Increasing Use of Social Media
Witness Marc Berkman provided the panel with data and studies indicating the growing severity of these problems, which he and other critics say have resulted from the current law.
“Congress must reconsider the liability frameworks for social media, because the ways in which consumers use the internet [have] completely changed since Congress first enacted Section 230 in 1996,” said Berkman, CEO of the Organization for Social Media Safety, a nonprofit educational advocacy group.
“Since 2007, social media use has surged across the world with the number of social media users reaching into the billions in 2024. Among teens, social media use is nearly ubiquitous. Up to 95% of youth ages 13 to 17 report using a social media platform, with more than a third saying they use social media ‘almost constantly.’”
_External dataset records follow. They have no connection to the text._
(** * TextBox trainers: a shallow embedding of [textbox/trainer/trainer.py]

    The training loops of [Trainer], [GANTrainer] and [MaskGANTrainer] are
    embedded as computations in a state-and-exception monad over a [world]
    that holds the trainer object ([self]), the numeric state owned by torch
    (parameters, gradients, optimizer buffers, random generator), the
    checkpoint files on disk and the chronological trace of the operations
    the trainer issued.  Python floats are IEEE-754 binary64 values
    ([PrimFloat.float]), Python ints are [Z], [None] is [option]'s [None],
    and a Python exception is an [exn] carried by [Raise]. *)

From Stdlib Require Import ZArith List String Ascii Bool Lia DecimalString DecimalZ.
From Stdlib Require Import PrimFloat Uint63.
From stdpp Require Import gmap strings.

Import ListNotations.
Local Open Scope string_scope.
Local Open Scope list_scope.
Local Open Scope Z_scope.

(** ** Python exceptions and the outcome of a call *)

Inductive exn : Type :=
| ValueError (msg : string)
| TypeError (msg : string)
| AttributeError (attr : string)
| KeyError (key : string)
| ZeroDivisionError
| StopIteration
| FileNotFoundError (path : string)
| RuntimeError (msg : string).
(** * vault-kubernetes synchronizer: a shallow embedding of
      [cmd/synchronizer/main.go] and the properties of its reconciliation

    The program reads the desired secrets from the environment, fetches each of
    them from Vault and creates or updates the Kubernetes secret of the same
    local name, then deletes the annotated secrets nobody asks for any more.

    Vault and the Kubernetes API server are the environment of the program.
    They are modelled by the content of the namespace ([local]), by what Vault
    answers to a read ([vault]) and by the errors a call to the Kubernetes
    client returns for another reason than that content ([k8sFault]); every
    call the program makes is recorded in a trace.  A call that returns an
    error has changed nothing, and nobody else writes to the namespace while
    the program runs.  The program itself
    is written in a state monad whose outcomes are the ways a Go function can
    end: it returns, it panics, or it calls [os.Exit].  Of what the program
    logs, only the error of [log.Fatal] is kept. *)

From Stdlib Require Import Strings.String Strings.Ascii Strings.Byte ZArith Lia.
From stdpp Require Import gmap strings list fin_maps.

(** ** The Go library functions the parser uses *)

Module GoStrings.

(** [strings.Split(s, sep)] for a separator of one byte: every piece between
    two separators, the empty ones included; the empty string gives one empty
    piece. *)
Fixpoint Split (s : string) (sep : ascii) : list string :=
  match s with
  | EmptyString => [EmptyString]
  | String a rest =>
      if decide (a = sep) then EmptyString :: Split rest sep
      else match Split rest sep with
           | piece :: pieces => String a piece :: pieces
           | [] => [String a EmptyString]
           end
  end.

(** [strings.Join(pieces, sep)], the inverse used to characterise [Split]. *)
Fixpoint Join (pieces : list string) (sep : ascii) : string :=
  match pieces with
  | [] => EmptyString
  | [piece] => piece
  | piece :: rest => piece +:+ String sep (Join rest sep)
  end.

Fixpoint Contains (s : string) (c : ascii) : bool :=
  match s with
  | EmptyString => false
  | String a rest => if decide (a = c) then true else Contains rest c
  end.

(** The loop of [path.Base] that strips the trailing slashes. *)
Fixpoint stripTrailingSlashes (p : string) : string :=
  match p with
  | EmptyString => EmptyString
  | String a rest =>
      match stripTrailingSlashes rest with
      | EmptyString => if decide (a = "/"%char) then EmptyString else String a EmptyString
      | r => String a r
      end
  end.

(** [path.Base]: the last element of the path, after its trailing slashes were
    removed; ["."] for the empty path and ["/"] for a path of slashes only. *)
Definition Base (p : string) : string :=
  match p with
  | EmptyString => "."
  | _ =>
      match last (Split (stripTrailingSlashes p) "/"%char) with
      | Some EmptyString | None => "/"
      | Some element => element
      end
  end.

End GoStrings.

Import GoStrings.

(** [strings.TrimSpace]: the string without its leading and trailing white
    space, which is that of [unicode.IsSpace].  A Go string is a sequence of
    bytes read as UTF-8; these are the white-space runes, by code point: the
    six of ASCII, U+0085, U+00A0 and those of the Unicode property. *)
Definition spaceRunes : list N :=
  [0x09; 0x0A; 0x0B; 0x0C; 0x0D; 0x20; 0x85; 0xA0; 0x1680;
   0x2000; 0x2001; 0x2002; 0x2003; 0x2004; 0x2005; 0x2006; 0x2007; 0x2008; 0x2009; 0x200A;
   0x2028; 0x2029; 0x202F; 0x205F; 0x3000]%N.

(** The UTF-8 encoding of a rune below U+10000. *)
Definition encodeRune (r : N) : string :=
  if (r <? 0x80)%N then String (ascii_of_N r) ""
  else if (r <? 0x800)%N then
    String (ascii_of_N (0xC0 + r / 0x40)) (String (ascii_of_N (0x80 + r mod 0x40)) "")
  else
    String (ascii_of_N (0xE0 + r / 0x1000))
      (String (ascii_of_N (0x80 + (r / 0x40) mod 0x40))
         (String (ascii_of_N (0x80 + r mod 0x40)) "")).

(** The decoder of Go reads one of these runes at the start of a string, or
    at its end, exactly when the string starts, or ends, with the bytes of its
    encoding: the encodings are the shortest ones, which is all the decoder
    accepts, and a malformed sequence is read as U+FFFD, which is no white
    space. *)
Definition whiteSpace : list string := encodeRune <$> spaceRunes.

Definition isWhite (w : string) : bool := bool_decide (w ∈ whiteSpace).

(** [strings.TrimLeftFunc(s, unicode.IsSpace)]: an encoding has one, two or
    three bytes. *)
Fixpoint trimLeft (s : string) : string :=
  match s with
  | EmptyString => EmptyString
  | String a r1 =>
      if isWhite (String a "") then trimLeft r1
      else match r1 with
           | EmptyString => s
           | String b r2 =>
               if isWhite (String a (String b "")) then trimLeft r2
               else match r2 with
                    | EmptyString => s
                    | String c r3 =>
                        if isWhite (String a (String b (String c ""))) then trimLeft r3
                        else s
                    end
           end
  end.

(** [strings.TrimRightFunc(s, unicode.IsSpace)]: with the rest trimmed, what
    is left is dropped too when it is one white-space rune. *)
Fixpoint trimRight (s : string) : string :=
  match s with
  | EmptyString => EmptyString
  | String a rest =>
      if isWhite (String a (trimRight rest)) then EmptyString
      else String a (trimRight rest)
  end.

Definition TrimSpace (s : string) : string := trimRight (trimLeft s).

(** ** Errors *)

(** The reason of a Kubernetes [StatusError], as [apierr.ReasonForError] reads it. *)
Inductive StatusReason :=
| StatusReasonNotFound
| StatusReasonAlreadyExists
| StatusReasonOther (reason : string).

(** The values of Go's [error] that reach the program, by where they are made. *)
Inductive error :=
| Errorf (msg : string)                              (* fmt.Errorf *)
| Wrap (cause : error) (msg : string)                (* errors.Wrap *)
| PathError (path : string)                          (* ioutil.ReadFile *)
| ClientError (msg : string)                         (* building a client *)
| ResponseError (msg : string)                       (* vaultClient.Logical().Read *)
| StatusError (reason : StatusReason) (msg : string) (* the Kubernetes API *).

(** [apierr.IsNotFound]; a nil error is not one. *)
Definition IsNotFound (err : option error) : bool :=
  match err with
  | Some (StatusError StatusReasonNotFound _) => true
  | _ => false
  end.

(** ** Data *)

Definition vaultAnnotation : string := "vault-secret".

(** A Go map is a reference: the program holds the address of its
    [map[string]string] values, and the maps themselves live in [heap]. *)
Abbreviation loc := nat (only parsing).

(** [corev1.Secret] as the program builds it in memory.  [Data] is made anew
    for every secret and never shared, so it is held by value; [Annotations]
    is the address of the map the program assigned to it. *)
Record Secret := mkSecret {
  Name : string;
  Data : gmap string (list byte);
  Annotations : loc;
}.

(** A secret as the API server stores it under its name: what the request body
    said when the call was made. *)
Record object := mkObject {
  objData : gmap string (list byte);
  objAnnotations : gmap string string;
}.

(** The dynamic type of a field of a Vault payload ([interface{}]). *)
Inductive value :=
| VString (s : string)
| VOther.

(** The dynamic type of an entry of [api.Secret.Data]. *)
Inductive untyped :=
| UMap (fields : gmap string value)   (* map[string]interface{} *)
| UOther.                             (* nil or any other type *)

(** What [Logical().Read] returns: an error, or a secret which may be nil. *)
Inductive readResult :=
| ReadErr (err : error)
| ReadNil
| ReadSecret (sdata : gmap string untyped).
Lemma post_process_turn user_input user s w :
  current_user s = Some user →
  let t := answer _ utcnow w in
  let s1 := set_short_term s
              (add_message (user_turn user_input t.1) (short_term s)).2 in
  let c := answer _ (assemble_context user user_input) t.2 in
  let prompt := match c.1 with
                | Ok user_context => WITH_CONTEXT BASE user_context
                | Raise _ => BASE
                end in
  let request := first_request settings prompt s1 in
  let a := answer _ (chat_completions_create request) c.2 in
  post answer (process' user_input) s w (λ r s' wf tr,
    ∃ (reply : str) (mid : list add_args) (middle : list event) (now : datetime),
      r = Ok (voice_reply settings reply) ∧
      match a.1 with
      | Ok am =>
          if truthy_tool_calls (am_tool_calls am)
          then
            let calls := default [] (am_tool_calls am) in
            let rec := tool_records answer loads dumps (tool_registry s) calls
                                    a.2 in
            let follow :=
              (req_messages request ++ [assistant_request_message am])
              ++ zip_with tool_message calls rec.1.*1 in
            let second :=
              chat_completions_create (follow_up_request settings follow) in
            let b := answer _ second rec.2 in
            mid = zip_with tool_add_args calls rec.1 ∧
            middle = tool_events loads (tool_registry s) calls ++ [Event second] ∧
            now = (answer _ utcnow b.2).1 ∧
            wf = (answer _ utcnow b.2).2 ∧
            reply = follow_up_reply b.1
          else
            mid = [] ∧ middle = [] ∧ now = (answer _ utcnow a.2).1 ∧
            wf = (answer _ utcnow a.2).2 ∧
            reply = or_else (am_content am)
                            (Py.lit "I'm not sure how to respond to that.")
      | Raise _ =>
          mid = [] ∧ middle = [] ∧ now = (answer _ utcnow a.2).1 ∧
          wf = (answer _ utcnow a.2).2 ∧
          reply = apology
      end ∧
      s' = set_short_term s
             (add_messages (user_turn user_input t.1 :: mid ++
                            [assistant_turn (voice_reply settings reply) now])
                           (short_term s)) ∧
      tr = [Event utcnow; Event (assemble_context user user_input);
            Event (chat_completions_create request)]
           ++ middle ++ [Event utcnow]).
Proof.
  intros Huser. cbv zeta. unfold first_request, user_turn, process. cbv zeta.
  apply post_mbind, post_get. rewrite Huser.
  apply post_mbind, post_ret, post_mbind, post_short_term_add_message.
  apply post_mbind. unfold _build_system_prompt.
  apply post_mbind, post_get. cbn [current_user set_short_term]. rewrite Huser.
  apply post_try_except, post_mbind, post_call.
  destruct (answer _ (assemble_context user user_input) _) as [[ctx|e] w2];
    cbn [fst snd]; repeat apply post_ret.
  all: apply post_mbind, post_get, post_mbind, post_try_except, post_mbind, post_call.
  all: match goal with
       | |- context [answer ?X (chat_completions_create ?r) ?w'] =>
           destruct (answer X (chat_completions_create r) w') as [[am|e'] w3]
       end; cbn [fst snd].
  all: try (destruct (truthy_tool_calls (am_tool_calls am))).
  all: try (apply post_mbind; eapply post_mono;
            [apply post_handle_tool_calls_turn|]; cbv zeta;
            intros r s2 w4 tr (-> & -> & -> & ->)).
  all: repeat apply post_ret.
  all: apply post_mbind, post_short_term_add_message, post_ret.
  all: unfold voice_reply.
  all: eexists _, _, _, _; split; [reflexivity|]; split;
    [cbv zeta; repeat split; reflexivity|]; split.
  all: first
    [ unfold set_short_term;
      cbn [short_term current_user tool_registry tool_definitions]; f_equal;
      rewrite app_comm_cons, add_messages_snoc; reflexivity
    | cbn [app]; rewrite ?app_nil_r, <- ?app_assoc; reflexivity ].
Qed.
(** [s.replace(old, new)]: every non-overlapping occurrence, left to right.
    [skip] counts the characters of a match that are still to be dropped. *)
Fixpoint replace_go (old new : string) (skip : nat) (s : string) : string :=
  match s with
  | EmptyString => EmptyString
  | String c s' =>
      match skip with
      | S k => replace_go old new k s'
      | O =>
          if String.prefix old s
          then new ++ replace_go old new (String.length old - 1) s'
          else String c (replace_go old new O s')
      end
  end.

Definition replace (s old new : string) : string :=
  match old with
  | EmptyString => s   (* not used with an empty pattern *)
  | _ => replace_go old new O s
  end.

(** The code point of a lower-case hexadecimal digit, and the [width]
    digits of a number. *)
Definition hex_digit (n : Z) : Z := if n <? 10 then 48 + n else 87 + n.

Fixpoint hex (width : nat) (n : Z) : list Z :=
  match width with
  | O => []
  | S w => (hex w (n `div` 16) ++ [hex_digit (n `mod` 16)])%list
  end.
Lemma get_next_run_time_error_text_witness :
  (exists reason,
      get_next_run_time int_ascii no_zones tt new_year_morning "9am" "UTC"
      = "Error calculating next run time: " +:+ reason) /\
  (exists reason,
      get_next_run_time int_ascii no_zones tt new_year_morning "09:00" "Mars/Phobos"
      = "Error calculating next run time: " +:+ reason).
Proof.
  split.
  - apply (get_next_run_time_error_text int_ascii no_zones tt new_year_morning).
    left. intros (a & b & h & m & Hs & _). discriminate Hs.
  - apply (get_next_run_time_error_text int_ascii no_zones tt new_year_morning).
    right. split; [discriminate | reflexivity].
Defined.

End NextRunExamples.

(** ** The store under sequences of calls *)

Section StoreHistoryFacts.

Import HabitTracker StoreHistory.

Lemma add_entry_run (u : Z) (notes : option string) (w : World) :
  exists w',
    add_entry u notes w =
      ((if fails 0 w
        then Raise (OperationalError "server closed the connection unexpectedly")
        else Ok (insert_entry u notes (clock w) (tables w)).1), w') /\
    tables w' = (if fails 0 w then tables w
                 else (insert_entry u notes (clock w) (tables w)).2) /\
    clock w' = clock w /\ outages w' = tail (outages w).
Proof.
  unfold add_entry, try_except, and_then.
  destruct (fails 0 w) eqn:Hf.
  - unfold fails in Hf. unfold transaction.
    destruct (outages w) as [|[] rest] eqn:Ho; simpl in Hf; try discriminate.
    simpl. eexists. split; [reflexivity|]. repeat split.
  - rewrite (transaction_answers (insert_entry u notes) w Hf).
    eexists. split; [reflexivity|]. repeat split.
Qed.

Lemma get_user_stats_run (u : Z) (w : World) :
  exists w1 w2 w3 r1 r2 r3,
    get_last_entry u w = (Ok r1, w1) /\ read_step w w1 /\
    get_total_count u w1 = (Ok r2, w2) /\ read_step w1 w2 /\
    get_days_since_last u w2 = (Ok r3, w3) /\ read_step w2 w3 /\
    get_user_stats u w = (Ok (Some (mkStats r1 r2 r3)), w3).
Proof.
  destruct (get_last_entry_run u w) as (w1 & H1 & Hs1).
  destruct (get_total_count_run u w1) as (w2 & H2 & Hs2).
  destruct (get_days_since_last_run u w2) as (w3 & H3 & Hs3).
  do 6 eexists. split; [exact H1|]. split; [exact Hs1|].
  split; [exact H2|]. split; [exact Hs2|]. split; [exact H3|]. split; [exact Hs3|].
  unfold get_user_stats, try_except, and_then. rewrite H1, H2, H3. reflexivity.
Qed.

Lemma get_user_stats_tables (u : Z) (w : World) :
  exists w', get_user_stats u w = ((get_user_stats u w).1, w') /\ tables w' = tables w.
Proof.
  destruct (get_user_stats_run u w)
    as (w1 & w2 & w3 & r1 & r2 & r3 & _ & (Ht1 & _) & _ & (Ht2 & _) & _ & (Ht3 & _) & ->).
  exists w3. split; [reflexivity|]. congruence.
Qed.

(** What each call does to the tables. *)
Lemma run_tables (o : Op) (w : World) :
  tables (run o w) = tables w \/
  (exists u notes, tables (run o w) = (insert_entry u notes (clock w) (tables w)).2) \/
  (exists u language,
      tables (run o w) = (upsert_language u language (clock w) (tables w)).2).
Proof.
  destruct o as [u notes|u|u|u|u|u|u language]; simpl.
  - destruct (add_entry_run u notes w) as (w' & -> & Ht & _). simpl. rewrite Ht.
    destruct (fails 0 w); [left; reflexivity|right; left; eauto].
  - destruct (get_last_entry_run u w) as (w' & -> & Ht & _). left. exact Ht.
  - destruct (get_total_count_run u w) as (w' & -> & Ht & _). left. exact Ht.
  - destruct (get_days_since_last_run u w) as (w' & -> & Ht & _). left. exact Ht.
  - destruct (get_user_stats_tables u w) as (w' & -> & Ht). left. exact Ht.
  - destruct (get_user_language_run u w) as (w' & -> & Ht & _). simpl. rewrite Ht.
    destruct (fails 0 w); [left; reflexivity|].
    destruct (users_table (tables w) !! u); [left; reflexivity|].
    destruct (fails 1 w); [left; reflexivity|right; right; eauto].
  - destruct (set_user_language_run u language w) as (w' & -> & Ht & _). simpl. rewrite Ht.
    destruct (fails 0 w); [left; reflexivity|right; right; eauto].
Qed.


Lemma insert_entry_ids (u : Z) (notes : option string) (c : Clock) (t : Tables) :
  entry_ids (insert_entry u notes c t).2 = (entry_ids t ++ [habit_entries_id_seq t])%list /\
  habit_entries_id_seq (insert_entry u notes c t).2 = habit_entries_id_seq t + 1.
Proof. unfold entry_ids, insert_entry. simpl. rewrite fmap_app. split; reflexivity. Qed.
(* ===== verification/_CoqProject ===== *)
-Q . S2P
Prelude.v
GoStd.v
GoTime.v
K8s.v
V1beta1.v
Constant.v
Metadata.v
Result.v
Status.v
Merge.v
Kube.v
Controllerutil.v
Builder.v
Plugins.v
Services.v
Secrets.v
Rbac.v
ServerConf.v
Overrides.v
Sts.v
Builders.v
Trace.v
Scaling.v
ControllerUtils.v
Configurations.v
Resources.v
Timestamps.v
Hoare.v
Store.v
Behaviour.v
Tame.v
Names.v
Converge.v
Overridden.v
Steps.v
Deletion.v
Cli.v
Reconcile.v
Recorded.v
Authority.v
Quiet.v
Rollout.v
Credentials.v
Cleanup.v
Restarts.v
Volumes.v
Queue.v
Conditions.v
Clock.v
Effects.v
Replicas.v
Progress.v
Unreported.v
Settled.v
Eventually.v
Main.v
Setup.v
Hidden.v
Memory.v
Copying.v
Deepcopy.v
Aliasing.v
PodExecutor.v
Sim.v
SimStore.v
Selecting.v
Rested.v
Rolling.v
Rolled.v
Lagging.v
Witnesses.v
Converged.v
Copied.v
(* ===== verification/Prelude.v ===== *)
(** * The RabbitMQ cluster operator: a verification library

    The operator watches RabbitmqCluster objects of a Kubernetes API server and
    brings the objects a cluster consists of (services, secrets, ConfigMaps,
    access control, and here one StatefulSet for each replica) to the state
    the cluster asks for.  One call of [Reconcile] reads the cluster, runs a
    fixed sequence of steps until one of them ends the call, and answers
    whether and when it wants to be called again.  This library translates the
    operator's own Go code, function by function, and proves what the functions
    do.

    ** How the code is represented

    - A Go function without shared state is a function into [outcome]: a value,
      or a panic (nil dereference, index out of range, write to a nil map,
      failed type assertion).  [fallible] adds Go's error as a value.
    - A step of the reconciler is a computation [Run W A] (file Kube) over the
      cluster object that all steps share through one pointer and a world [W].
      A panic keeps the state, which is what the deferred status update sees.
    - The world is only known through the class [Kube]: the cached client, the
      uncached reader, the clientset, events, the clock, randomness and the
      commands in pods.  Every answer is possible, in particular conflicts and
      objects that are not found; [GetLaw], and [CsGetLaw] for the clientset,
      is the one law that theorems about reads use: an object that is read has
      the key it was asked for.  The third-party codecs (ini files, JSON and
      strategic merge patch, semantic equality, title case) are the class
      [Library].
    - [run m s Q] (file Trace) says what a computation answers, in which state
      it ends, and which changing calls it makes, in order.  The theorems about
      steps have this form and hold for every world.
    - A nil map is told from an empty one ([gomap]), a nil slice from an empty
      one where the code does ([slice]); a pointer is an [option].  Numbers are
      [Z]; where a width matters (durations, the memory limit) it is written
      out or is a hypothesis.  A quantity is its value in nano units.

    ** Files, and the code they translate

    Data: Prelude, GoStd (strings, errors, bounded retries), GoTime (RFC 3339
    times), K8s (the fields of the Kubernetes types the operator uses),
    V1beta1 (api/v1beta1: the RabbitmqCluster type and the predicates on it),
    Constant (internal/constant: names and the port manager), Metadata
    (internal/metadata), Result (controllers/result).

    Status (internal/status): the four conditions.

    Generated objects (internal/resource): Merge (the six merges and the two
    sorts of utils.go), Overrides (applyStsOverride, applyPodSpecOverride),
    Builder (what all builders share), Services, Secrets, Plugins, ServerConf,
    Rbac, Sts (statefulset.go) and Builders (the sequence of builders, with
    Build and Update chosen by the builder).  Controllerutil holds the helpers
    of the vendored controllerutil package that the operator calls.

    Steps of a reconciliation (controllers): ControllerUtils (utils.go and the
    owner index), Configurations (marker annotations), Scaling
    (internal/scaling), Resources (reconcile_resources.go and
    reconcile_persistence.go), Steps (status, pause, scale down, TLS, operator
    defaults), Deletion (reconcile_finalizer.go), Cli (reconcile_cli.go),
    Reconcile (the sequence and the deferred status update), Main (what
    main.go reads from the environment) and Setup (the rest of main.go,
    pkg/profiling, and SetupWithManager: what the cache shows and what is
    watched).  PodExecutor (pod_executor.go) is one way to provide the commands
    in pods, with the network as a parameter.

    Memory is a memory of Go, with locations, in which values share storage.
    Over it, Copying has the statements that the generator of deep copies
    writes, Deepcopy the generated functions (zz_generated.deepcopy.go), and
    Aliasing the code that writes to a map or a slice it was given.  They say
    why the other files may treat an object as a value.

    The other files translate no code.  Trace is the logic of calls.  Store is
    an API server that only the operator writes, as an interface: reads answer
    what is stored, a write stores what is sent up to the fields the server
    assigns, and [wp] is the logic of what a computation leaves there.  On it,
    Behaviour and Tame give every builder's update one shape and say for which
    clusters no update fails ([Tidy]: defaults set, no override), Names tells
    the children apart, and Converge puts the rounds together.  Timestamps
    orders the strings of GoTime.  Overridden is about the override of the
    claim templates.  Recorded adds to any world a record of what its gets and
    lists have answered; Authority lists, by that record, the calls a
    reconciliation may make; Cleanup is about a cluster that is being deleted;
    Restarts puts the restarts together; Queue refines the rounds on the
    children to an abstract machine; Unreported is about rounds that follow one
    another before a status is written; Volumes is about growing the claims of
    a replica; Settled says what a cluster looks like with which the operator
    is done.  Hoare has triples with a postcondition for panics, and Quiet the
    rules for an invariant about the objects of one kind, which all calls keep
    that write no such object.  Rollout uses them for the StatefulSets of a
    server that may refuse any call, and follows a cluster over many
    reconciliations; Credentials uses them for the Secrets of a server that
    others write at the same time and that the operator reads through a cache
    that may be out of date.  Hidden is about the labels that Setup gives the
    cache: the other interfaces speak of the objects that the cache shows, and
    Hidden says which ones it does.

    Eventually is about all reconciliations of a cluster together.  It is
    prepared by Conditions (which changes of the children the conditions do not
    see), Clock (no step turns the clock back), Effects (a logic like [wp] for
    steps that write the status of the cluster), Replicas (what an update
    leaves of a StatefulSet) and Progress (what is relied on about the
    children, and the potential: the children to be written, weighted by the
    number of replicas and two, the StatefulSets to be restarted, and one each
    for the conditions, the other fields of the status and the endpoints).

    Sim is a small concrete world.  SimStore shows that it satisfies the laws
    of the interfaces; Lagging adds versions and a stale cache to it, Selecting
    a cache that holds only the objects with a label.  SimStore, Selecting,
    Rested, Rolling, Rolled, Lagging, Witnesses, Converged and Copied give for
    each theorem with hypotheses a case in which they hold, and a run in which
    a new cluster reaches an answer that asks for nothing more.

    ** What the theorems show

    - Authority: whatever the server answers and however a reconciliation ends,
      it calls nothing outside a closed list of forms, on the names of the
      cluster that was read and on objects that were read, with the one change
      that the form names (Authority); no two builders share an object (Names).
    - Rolling out: over any number of reconciliations, with a server that
      refuses or fails as it likes, at most one StatefulSet is disturbed at a
      time (Rollout), provided that it reports so before the next
      reconciliation; without the report as many can be as have to be written
      (Unreported).
    - Credentials: whatever happens in a reconciliation, a stored Secret keeps
      its cookie, user name and password (Credentials); in a server with a
      stale cache the creations and updates that would change them are refused
      (Lagging).
    - Refinement: the rounds on the children are those of an abstract queue,
      while the controllers of Kubernetes write the status of the StatefulSets
      (Queue).
    - Liveness: on an API server that stores what it is sent, the
      reconciliations of a cluster without an override that is not paused,
      deleted or scaled down come to an end.  Each one of a cluster whose
      StatefulSets are ready, and whose pods carry out what they are asked,
      lowers the potential or is the last one, after which nothing is called;
      one that finds a StatefulSet not ready raises it by at most one
      (Eventually).  A new cluster of one replica needs fifteen (Rested).
    - Termination: every round on the children settles one child with at most
      three calls, the number of unsettled children bounds the rounds, and then
      nothing more is called (Converge).  After a change of the configuration
      every StatefulSet is restarted once (Restarts).  A cluster that is being
      deleted is cleaned up in one reconciliation (Cleanup), and the claims of
      a replica have the desired size after one run of the scaler (Volumes).
    - One reconciliation creates or updates at most one child, one of the
      children of the cluster, after growing its volumes if it is a
      StatefulSet, and touches none while a replica is not ready (Resources);
      the sequence of steps ends with an answer that is never final before the
      last step (Reconcile); a cluster that is as it should be stays so, and
      nothing is called (Settled); a paused cluster is not touched (Reconcile,
      Steps).
    - CreateOrUpdate sends at most one request, only for a reason, and reports
      which (Resources); a restart sends back the StatefulSet that was read
      with one annotation changed and stops after five attempts (Resources),
      and comparing the stamps as strings is comparing times (Timestamps); the
      commands run in the order of a script, not before the plugins have had
      time to arrive, and stop at the first failure (Cli); the defaults of the
      operator are filled in where the cluster names none (Steps).
    - Deletion labels every pod of a StatefulSet before it deletes it, only one
      the cluster controls and only by its uid, each listed one in turn, and
      then takes the finalizer off (Deletion); volumes never shrink, and claims
      are written only after the StatefulSet is gone (Scaling).
    - Every object the operator generates carries the labels by which it is
      found, unless an override replaces them (Hidden).
    - Every builder's update keeps the name, sets labels, annotations and the
      controller, computes its part of the object, keeps the rest, and is a
      fixed point after one application (Services, Secrets, Plugins, Rbac, Sts;
      the common part is in Builder).  The merges refine a reference definition
      (Merge); every mounted volume exists (Sts); the headroom does not
      overflow (ServerConf).
    - What DeepCopy returns shares nothing with what it was called on, for
      every type of the API (Deepcopy); the merges of labels and annotations
      write the map they are given and no other (Aliasing); a command's whole
      output is collected, in whatever order its two streams are read
      (PodExecutor).
    - Several theorems state behaviour that the comments of the code or the API
      do not promise: a scale down by two or more panics before it is refused
      (Reconcile), an override of the claim templates that differs from the
      storage of the spec ends every round with an error (Overridden), an
      override of the label part-of of the client service hides the Service
      from the operator, and no later child is reached (Hidden),
      ClusterAvailable is never True, AllReplicasReady depends on the last
      StatefulSet only and transition times never move (Status), one position
      of a user's variable defeats the sorting of the environment (Merge), a
      duration of the environment can wrap around (Main).

    ** Bounds

    The only counted recursion is that of the code: five attempts of the retry
    helpers, ten polls after a deletion.  No other fuel is used.  The theorem
    of Eventually leaves out reconciliations of two kinds: those within a
    second of a change of the configuration or two of one of the plugins, when
    the operator restarts or waits again, and those that find a StatefulSet of
    a cluster of several replicas being updated while queues are to be
    rebalanced after it, which mark the cluster object itself.

    ** Not modelled

    Logging, including the diff that PrintChange logs; sleeping; the flags of
    the command line; the manager itself, which is a parameter of main; the
    connection behind the pod executor; the helpers of the system tests, which
    talk to a live cluster.  Outside the files on memory values are immutable:
    a place where the code aliases a shared object, as the service builder does
    with the cluster, threads it as state.  Fields of Kubernetes types the
    operator neither reads nor writes are left out. *)

From Stdlib Require Export Lia ZArith ssreflect.
From stdpp Require Export base tactics gmap list strings pretty.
Nearly 40% of children aged 8 to 12 use social media frequently. A study by the Organization for Social Media Safety and researchers at the University of California, Los Angeles, found that 53% of more than 145,000 adolescents surveyed use social media more than five hours every day.
The research also found that 46% of students reported having been cyberbullied on social media — nearly the same percentage reported having seen self-harm on Instagram posts, and 20% of them said they had texted or received nude or nearly-nude images.
Berkman also referred to the National Center for Missing and Exploited Children, which reported a 323% increase in online enticement reports between 2021 and 2023, and said the FBI reported that nearly two dozen sextortion victims on social media had died between October 2021 and March 2023.
Industry Response
Kate Tummarello, executive director of trade advocacy group Engine, expressed reservations about the proposal.
“Section 230 works for internet platforms of all types and sizes and, more importantly, their users. Sunsetting the law, especially in a little over 18 months without consensus around an alternative framework, risks leaving internet platforms, especially those run by startups, open to ruinous litigation, which ultimately risks leaving internet users without places to gather online,” she told the panel.
Rep. Annie Kuster, D-New Hampshire, noted that as the founder and current co-chair of the congressional Bipartisan Task Force to End Sexual Violence, she strongly supports the proposed suspension of Section 230.
“I am particularly concerned about reports of online dating apps being used to commit sexual assaults and how Section 230 prevents survivors from seeking justice,” Kuster told the hearing.
She told the witnesses: “I think you are hearing in strong bipartisan terms from this committee that Congress has the responsibility to ensure that legal protections are functioning as Congress originally intended. We did not intend a wide open ‘Wild West’ internet.”
A spokesman for the committee said a markup hearing is planned, but the date has not yet been decided.